(** * A shallow embedding of the sentence chunker (src/src/a_sentence_chunker.c)

    The C file is embedded function by function.  Conventions:

    - a [char] is its code as a [Z] in [0, 256); the text buffer is the list
      of the bytes it holds, [char_at] reads one of them, and the byte after
      the last one is the terminating NUL.  A read at any other index, in
      front of the buffer or behind the NUL, yields 0 in the model, whatever
      the memory of the C program holds there.  The C code reads there on a
      chunk that does not lie within the text, and in heuristic 1b of
      [find_split_point]: with [min_length] 0 and a chunk that starts at
      offset 0 the loop reaches [i = 1], [i - 2] wraps around, and
      [text[i - 2]] is the byte in front of the buffer.  For such a call
      [find_split_point] is the value of the C function only if that byte is
      not a space; no theorem depends on a value read outside the buffer;
    - a [size_t] is a [Z] in [0, 2^64); an addition or subtraction that no
      preceding loop guard bounds is written with its wrap-around ([szadd],
      [szsub]); an increment under a guard [j < len] is written [j + 1];
    - the output buffer [aml_buffer_t] is the list of the records appended so
      far, newest first; the array handed back to the caller is its reverse;
    - a [while] or [for] loop whose trip count is bounded by the distance of
      its counter to its limit is iterated by [count_up] / [scan_down] for
      exactly that distance; the two loops whose progress depends on the
      results of other functions (the scan of pass 1, the split loop of pass
      2) run on explicit fuel and return an error when it runs out. *)

From Stdlib Require Import ZArith List Bool Lia String Ascii Sorted.
Import ListNotations.
Open Scope Z_scope.
Lemma lstrip_underscores_no_double s :
  no_double_underscore s = true →
  no_double_underscore (PyStr.lstrip_underscores s) = true.
Proof.
  induction s as [|c s IH]; [done|]. intros H.
  cbn [PyStr.lstrip_underscores].
  destruct (PyStr.is_underscore c); [|done].
  by apply IH, (no_double_underscore_tail c).
Qed.

Lemma rstrip_underscores_no_double s :
  no_double_underscore s = true →
  no_double_underscore (PyStr.rstrip_underscores s) = true.
Proof.
  induction s as [|c s IH]; [done|]. intros H.
  pose proof (IH (no_double_underscore_tail c s H)) as IH'. simpl.
  destruct (PyStr.rstrip_underscores s) as [|a r] eqn:Hr.
  - by destruct (PyStr.is_underscore c).
  - rewrite no_double_underscore_cons, IH', andb_true_r.
    destruct s as [|c' s']; [done|].
    rewrite no_double_underscore_cons in H. apply andb_true_iff in H as [H _].
    assert (a = c') as ->; [|done].
    revert Hr. simpl.
    destruct (PyStr.rstrip_underscores s'); [|by intros [= <- _]].
    destruct (PyStr.is_underscore c'); [done|by intros [= <- _]].
Qed.

Lemma prefix_underscore c s :
  String.prefix "_" (String c s) = PyStr.is_underscore c.
Proof.
  cbn [String.prefix]. unfold PyStr.is_underscore.
  destruct (ascii_dec "_" c) as [<-|Hne]; [by destruct s|].
  symmetry. apply Ascii.eqb_neq. congruence.
Qed.

Lemma rstrip_underscores_cons c s :
  PyStr.rstrip_underscores (String c s) =
  match PyStr.rstrip_underscores s with
  | "" => if PyStr.is_underscore c then "" else String c ""
  | r => String c r
  end.
Proof. done. Qed.

Lemma lstrip_underscores_head s :
  Py.startswith "_" (PyStr.lstrip_underscores s) = false.
Proof.
  induction s as [|c s IH]; [done|]. cbn [PyStr.lstrip_underscores].
  destruct (PyStr.is_underscore c) eqn:Hc; [done|].
  unfold Py.startswith. by rewrite prefix_underscore.
Qed.

Lemma rstrip_underscores_head s :
  Py.startswith "_" s = false →
  Py.startswith "_" (PyStr.rstrip_underscores s) = false.
Proof.
  destruct s as [|c s]; [done|]. unfold Py.startswith.
  rewrite prefix_underscore, rstrip_underscores_cons. intros Hc.
  destruct (PyStr.rstrip_underscores s).
  - rewrite Hc. by rewrite prefix_underscore.
  - by rewrite prefix_underscore.
Qed.

Lemma rstrip_underscores_last s :
  Py.endswith "_" (PyStr.rstrip_underscores s) = false.
Proof.
  unfold Py.endswith.
  assert (∀ t acc,
            String.prefix "_" (String.rev_app (PyStr.rstrip_underscores t) acc) =
            match PyStr.rstrip_underscores t with
            | "" => String.prefix "_" acc
            | _ => false
            end) as H.
  { induction t as [|c t IH]; intros acc; [done|].
    rewrite rstrip_underscores_cons.
    destruct (PyStr.rstrip_underscores t) as [|a r] eqn:Hr.
    - destruct (PyStr.is_underscore c) eqn:Hc; [done|].
      cbn [String.rev_app]. by rewrite prefix_underscore.
    - cbn [String.rev_app]. specialize (IH (String c acc)).
      cbn [String.rev_app] in IH. done. }
  change (String.rev "_") with "_".
  unfold String.rev. rewrite H. by destruct (PyStr.rstrip_underscores s).
Qed.

(** X9. The tag [detect_game_version] returns is made for a file name: it
    is one of the seven prefixes [wot_<region>_v] and [wot_v] followed by
    the sanitised version, and every character of it is an ASCII letter, a
    digit or an underscore, whatever [version.xml] holds and whether it is
    there or not. The sanitised version has no two underscores in a row
    and neither starts nor ends with one. *)
Theorem version_tag_is_file_friendly fs base_path :
  string_forall file_friendly (detect_game_version fs base_path).1 = true
  ∧ ∃ prefix safe_ver,
      (detect_game_version fs base_path).1 = prefix +:+ safe_ver
      ∧ prefix ∈ tag_prefixes
      ∧ no_double_underscore safe_ver = true
      ∧ Py.startswith "_" safe_ver = false
      ∧ Py.endswith "_" safe_ver = false.
Proof.
  unfold detect_game_version.
  destruct (find_file fs base_path "version.xml" []) as [v_path out].
  match goal with
  | |- context [PyStr.sub_non_alnum ?v] => generalize v
  end.
  intros version.
  set (safe_ver := PyStr.strip_underscores
                     (PyStr.sub_underscores (PyStr.sub_non_alnum version))).
  assert (string_forall file_friendly safe_ver = true) as Hfriendly.
  { apply rstrip_underscores_forall, lstrip_underscores_forall,
      sub_underscores_forall, sub_non_alnum_friendly. }
  assert (no_double_underscore safe_ver = true
          ∧ Py.startswith "_" safe_ver = false
          ∧ Py.endswith "_" safe_ver = false) as Hsafe.
  { split_and!.
    - apply rstrip_underscores_no_double, lstrip_underscores_no_double,
        sub_underscores_no_double.
    - apply rstrip_underscores_head, lstrip_underscores_head.
    - apply rstrip_underscores_last. }
  assert (∀ prefix,
            prefix ∈ tag_prefixes →
            string_forall file_friendly prefix = true →
            string_forall file_friendly (prefix +:+ safe_ver) = true
            ∧ ∃ prefix' safe_ver',
                prefix +:+ safe_ver = prefix' +:+ safe_ver'
                ∧ prefix' ∈ tag_prefixes
                ∧ no_double_underscore safe_ver' = true
                ∧ Py.startswith "_" safe_ver' = false
                ∧ Py.endswith "_" safe_ver' = false) as Hprefix.
  { intros prefix Hin Hp. split.
    - by rewrite string_forall_append, Hp, Hfriendly.
    - by exists prefix, safe_ver. }
  repeat match goal with
         | |- context [if Py.contains ?a ?b then _ else _] =>
             destruct (Py.contains a b)
         end;
    cbn [negb bool_decide decide_rel fst];
    match goal with
    | |- context [?p +:+ ?r +:+ "_v" +:+ safe_ver] =>
        change (p +:+ r +:+ "_v" +:+ safe_ver)
          with ((p +:+ r +:+ "_v") +:+ safe_ver)
    | _ => idtac
    end;
    apply Hprefix; (vm_compute; by repeat constructor).
Qed.

(** ** Names and indices *)

Lemma size_map_seq {A} start (xs : list A) :
  size (map_seq start xs : gmap nat A) = length xs.
Proof.
  revert start. induction xs as [|x xs IH]; intros start; [done|].
  rewrite map_seq_cons, map_size_insert_None by apply map_seq_cons_disjoint.
  by rewrite IH.
Qed.

Lemma StronglySorted_lookup_lt {A} (R : relation A) l i j x y :
  StronglySorted R l → i < j → l !! i = Some x → l !! j = Some y → R x y.
Proof.
  intros Hsorted. revert i j.
  induction Hsorted as [|a l _ IH Hall]; intros i j Hij Hi Hj; [done|].
  destruct j as [|j]; [lia|]. destruct i as [|i]; simpl in *.
  - injection Hi as <-. rewrite Forall_forall in Hall.
    apply Hall. by eapply list_elem_of_lookup_2.
  - apply (IH i j); [lia|done..].
Qed.
(** * cadl-data-store: the TypeScript store emitter (src/index.ts)

    A shallow embedding of the emitter created by [createTsEmitter]: the
    memoized traversal [getTypeReference] / [generateModelType] /
    [generateArrayType], the name synthesis [getModelDeclarationName], the
    intrinsic table [instrinsicNameToTSType] and the builder
    [emitStoreInterface] / [emit], followed by the properties of the
    specification that were checked against them.

    Conventions of the embedding.
    - A Cadl [Type] is a JavaScript object compared by reference.  The host's
      object graph is a heap [typeAt : TypeId -> CadlType]: a [TypeId] is the
      identity (address) of a node, and the fields of a node that hold other
      types hold their identities.  Cycles and sharing are therefore
      expressible, and [knownTypes] is keyed by identity.
    - The closure variables [typeDecls] and [knownTypes] of [createTsEmitter]
      are the fields of [EmitterState]; the calls made to [mkdir] and
      [writeFile] are recorded in the same state, in call order.
    - The traversal is recursive over a graph that may be cyclic, so the
      recursive functions take a bound [fuel] on the depth of the call stack.
      Running out of it ([Diverged], [OutOfFuel]) stands for a recursion that
      does not return; the JavaScript engine ends such a recursion with a
      [RangeError] for the exhausted stack, which is not one of the
      exceptions the emitter throws itself ([Thrown], [Throw]). *)

From stdpp Require Import gmap strings list.

(** ** Data model *)

Definition TypeId := nat.

(** [ModelTypeProperty]: the fields read by the emitter. *)
Record ModelTypeProperty := {
  prop_name : string;
  prop_optional : bool;
  prop_type : TypeId
}.

(** [ModelType]: [properties] is the JavaScript Map's values in insertion
    order; [templateArguments] may be [undefined]. *)
Record ModelType := {
  name : string;
  properties : list ModelTypeProperty;
  templateArguments : option (list TypeId)
}.

Record ArrayType := { elementType : TypeId }.

(** The kinds that [getTypeReference] has no case for. *)
Inductive OtherKind :=
| KString | KBoolean | KTuple | KEnum | KInterface | KOperation
| KNamespace | KTemplateParameter | KIntrinsic.

(** A node of the type graph.  For a [Number] literal the node carries the
    text that [type.value.toString()] yields. *)
Inductive CadlType :=
| TModel (m : ModelType)
| TArray (a : ArrayType)
| TUnion (options : list TypeId)
| TNumber (value_toString : string)
| TOther (k : OtherKind).

(** The values stored in [program.stateMap(storeKey)] (typed [any]). *)
Inductive JsValue :=
| JsUndefined
| JsNull
| JsBool (b : bool)
| JsString (s : string).

(** What the emitter reads of the host [Program]: the object graph, the
    result of [getIntrinsicModelName(p, type)] for each type, the entries
    of [p.stateMap(storeKey)] in insertion order, and, for a node that is
    not a Model, its [name] property when it has one (an enum, an
    interface, a named union; [undefined] otherwise). *)
Record Program := {
  typeAt : TypeId -> CadlType;
  getIntrinsicModelName : TypeId -> option string;
  storeStateMap : list (TypeId * JsValue);
  nonModelName : TypeId -> option string
}.

Record DataStoreEmitterOptions := { outputDir : string }.

(** ** Strings *)

Definition dquote : string := String (Ascii.ascii_of_nat 34) EmptyString.
Definition newline : string := String (Ascii.ascii_of_nat 10) EmptyString.

(** [Array.prototype.join] on an array of strings. *)
Definition join (sep : string) (xs : list string) : string := String.concat sep xs.

(** ** Outcomes *)

(** Result of a pure, possibly throwing, possibly non-returning call. *)
Inductive Outcome (A : Type) :=
| Ok (a : A)
| Throw (msg : string)
| OutOfFuel.
Arguments Ok {A} a.
Arguments Throw {A} msg.
Arguments OutOfFuel {A}.

Definition obind {A B} (c : Outcome A) (k : A -> Outcome B) : Outcome B :=
  match c with
  | Ok a => k a
  | Throw msg => Throw msg
  | OutOfFuel => OutOfFuel
  end.

(** [Array.prototype.map] with a callback that may throw: elements are
    visited left to right and the first exception propagates. *)
Fixpoint omap {A B} (f : A -> Outcome B) (xs : list A) : Outcome (list B) :=
  match xs with
  | [] => Ok []
  | x :: xs' => obind (f x) (fun y => obind (omap f xs') (fun ys => Ok (y :: ys)))
  end.

(** The emitter's mutable state. *)
Record EmitterState := {
  typeDecls : list string;
  knownTypes : gmap TypeId string;
  madeDirs : list string;
  writtenFiles : list (string * string)
}.

(** Result of a call that reads and writes the emitter state: it returns a
    value, throws (the mutations made so far stay), or does not return. *)
Inductive Run (A : Type) :=
| Returned (a : A) (st : EmitterState)
| Thrown (msg : string) (st : EmitterState)
| Diverged.
Arguments Returned {A} a st.
Arguments Thrown {A} msg st.
Arguments Diverged {A}.

Definition Emit (A : Type) := EmitterState -> Run A.

Definition ret {A} (a : A) : Emit A := fun st => Returned a st.

Definition bind {A B} (c : Emit A) (k : A -> Emit B) : Emit B :=
  fun st =>
    match c st with
    | Returned a st' => k a st'
    | Thrown msg st' => Thrown msg st'
    | Diverged => Diverged
    end.

(** [throw new Error(msg)]. *)
Definition throw {A} (msg : string) : Emit A := fun st => Thrown msg st.

Notation "'let!' x ':=' c 'in' k" := (bind c (fun x => k))
  (at level 10, x pattern, c at level 100, k at level 200).

(** Lifting of a pure call into a stateful one. *)
Definition liftO {A} (o : Outcome A) : Emit A :=
  fun st =>
    match o with
    | Ok a => Returned a st
    | Throw msg => Thrown msg st
    | OutOfFuel => Diverged
    end.

(** Left-to-right iteration with a stateful callback ([for ... of] pushing
    onto an array, or [map] with a callback that has effects). *)
Fixpoint mapM {A B} (f : A -> Emit B) (xs : list A) : Emit (list B) :=
  match xs with
  | [] => ret []
  | x :: xs' =>
    let! y := f x in
    let! ys := mapM f xs' in
    ret (y :: ys)
  end.

(** ** The intrinsic table *)

(** [new Map(entries)]: entries are set in order, a later one replacing an
    earlier one with the same key. *)
Definition newMap (entries : list (string * string)) : gmap string string :=
  foldl (fun m e => <[e.1 := e.2]> m) ∅ entries.

Definition instrinsicNameToTSType : gmap string string :=
  newMap [ ("string", "string");
           ("int32", "number");
           ("int16", "number");
           ("float16", "number");
           ("float32", "number");
           ("int64", "bigint");
           ("boolean", "boolean") ].

(** ** The emitter *)

Definition unknownIntrinsicMessage (intrinsicName : string) : string :=
  "Unknown intrinsic type " +:+ intrinsicName.

Definition templateNameMessage : string :=
  "Can't get a name for non-model type used to instantiate a model template".

(** The template literal of [generateModelType]. *)
Definition interfaceDecl (typeRef : string) (props : list string) : string :=
  "interface " +:+ typeRef +:+ " {" +:+ newline +:+
  "      " +:+ join "," props +:+ newline +:+
  "    }".
(** * The conference workflow server of App.tsx, embedded in Rocq

    The server part of [src/App.tsx] is an Express application over a
    better-sqlite3 database with six tables.  This development models
    the database as a record of row lists, every route as a function
    from the database and the request to the new database and the HTTP
    response, and proves properties of the submission and document
    workflow over these functions.

    Conventions of the embedding.
    - A table is the list of its rows in insertion order.
    - A column of INTEGER affinity holds a [value]; a column of TEXT
      affinity holds a [text].  Request fields are given as the SQL
      value that SQLite stores or compares once the parameter is bound
      and the column affinity applied (numeric text bound against an
      INTEGER column is the integer it denotes; [undefined] and [null]
      bind as NULL).  A JSON boolean, object or array, which the
      driver refuses to bind (the statement throws), is no [value] and
      no [text]: the results speak of requests whose fields bind.
    - [jwt.verify], [bcrypt] and [multer] are outside the model: a
      bearer header is given by what [jwt.verify] makes of it, the two
      bcrypt functions are section variables, and an uploaded file is
      the file name multer stored it under.
    - Whether the database enforces the FOREIGN KEY clauses of the
      schema is a property of the SQLite build; it is the section
      variable [foreign_keys], and every result holds for both
      settings. *)

From Stdlib Require Import ZArith List String Bool Lia.
From Stdlib Require Import Permutation Sorted.
Import ListNotations.

Open Scope string_scope.
Open Scope list_scope.
Open Scope Z_scope.

(** ** SQL values *)

Module Sql.

(** What a column of INTEGER affinity can hold: NULL, an integer, or
    text that does not read as a number. *)
Inductive value : Type :=
| VNull
| VInt (z : Z)
| VText (s : string).

(** What a column of TEXT affinity can hold: NULL ([None]) or text. *)
Definition text : Type := option string.

(** The SQL comparison [a = b] used as a condition: a comparison with
    NULL is not true. *)
Definition eq (a b : value) : bool :=
  match a, b with
  | VInt x, VInt y => x =? y
  | VText s, VText t => String.eqb s t
  | _, _ => false
  end.

Definition text_eq (a b : text) : bool :=
  match a, b with
  | Some s, Some t => String.eqb s t
  | _, _ => false
  end.

(** AUTOINCREMENT on a table that is never deleted from: one more
    than the largest key, 1 for the empty table. *)
Definition next_id (ids : list Z) : Z := 1 + fold_right Z.max 0 ids.

(** [GROUP_CONCAT(x, sep)]: NULL inputs are skipped, and the result
    is NULL when no input is left. *)
Definition group_concat (sep : string) (xs : list text) : text :=
  match flat_map (fun x => match x with Some s => [s] | None => [] end) xs with
  | [] => None
  | ss => Some (String.concat sep ss)
  end.

(** The order of [ORDER BY col ASC] on a TEXT column: NULL first,
    then text by its bytes. *)
Definition text_leb (a b : text) : bool :=
  match a, b with
  | None, _ => true
  | Some _, None => false
  | Some s, Some t => String.leb s t
  end.

Fixpoint insert_by {A : Type} (key : A -> text) (x : A) (l : list A) : list A :=
  match l with
  | [] => [x]
  | y :: l' => if text_leb (key y) (key x) then y :: insert_by key x l'
               else x :: l
  end.

Definition order_by {A : Type} (key : A -> text) (l : list A) : list A :=
  fold_left (fun acc x => insert_by key x acc) l [].

End Sql.

Abbreviation value := Sql.value.
Abbreviation text := Sql.text.
Abbreviation VNull := Sql.VNull.
Abbreviation VInt := Sql.VInt.
Abbreviation VText := Sql.VText.

(** ** JSON documents and HTTP responses *)

#[local] Set Warnings "-register-all".

Inductive json : Type :=
| JNull
| JNum (z : Z)
| JStr (s : string)
| JBool (b : bool)
| JArr (items : list json)
| JObj (fields : list (string * json)).

Definition json_of_value (v : value) : json :=
  match v with
  | VNull => JNull
  | VInt z => JNum z
  | VText s => JStr s
  end.

Definition json_of_text (t : text) : json :=
  match t with
  | None => JNull
  | Some s => JStr s
  end.

(** [o[k]] on a JSON object; [None] when [o] has no such field or is
    not an object. *)
Fixpoint assoc (k : string) (fields : list (string * json)) : option json :=
  match fields with
  | [] => None
  | (k', v) :: rest => if String.eqb k k' then Some v else assoc k rest
  end.

Definition field (k : string) (o : json) : option json :=
  match o with
  | JObj fields => assoc k fields
  | _ => None
  end.

(** Whether [j] has a field named [k] at any depth. *)
Fixpoint has_key (k : string) (j : json) : bool :=
  match j with
  | JArr items => existsb (has_key k) items
  | JObj fields =>
      existsb (fun kv : string * json =>
                 let (k', v) := kv in String.eqb k k' || has_key k v)
              fields
  | _ => false
  end.

(** A response: the status code and the JSON body.  [res.json(undefined)]
    and the error page of an uncaught exception carry no JSON body. *)
Record response : Type := mkResponse {
  code : Z;
  body : option json
}.

(** [res.json(x)] *)
Definition res_json (x : json) : response := mkResponse 200 (Some x).

(** [res.status(c).json({ error: msg })] *)
Definition res_error (c : Z) (msg : string) : response :=
  mkResponse c (Some (JObj [("error", JStr msg)])).

(** [res.json({ success: true })] *)
Definition res_success : response := res_json (JObj [("success", JBool true)]).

____

Requirement:
In the entries above, find the line with "2) run on explicit" and the line with "destruct (PyStr.is_underscore c); [|done].", then restate word for word both of them and every line between, with nothing more.

Solution to the exercise:
      2) run on explicit fuel and return an error when it runs out. *)

From Stdlib Require Import ZArith List Bool Lia String Ascii Sorted.
Import ListNotations.
Open Scope Z_scope.
Lemma lstrip_underscores_no_double s :
  no_double_underscore s = true →
  no_double_underscore (PyStr.lstrip_underscores s) = true.
Proof.
  induction s as [|c s IH]; [done|]. intros H.
  cbn [PyStr.lstrip_underscores].
  destruct (PyStr.is_underscore c); [|done].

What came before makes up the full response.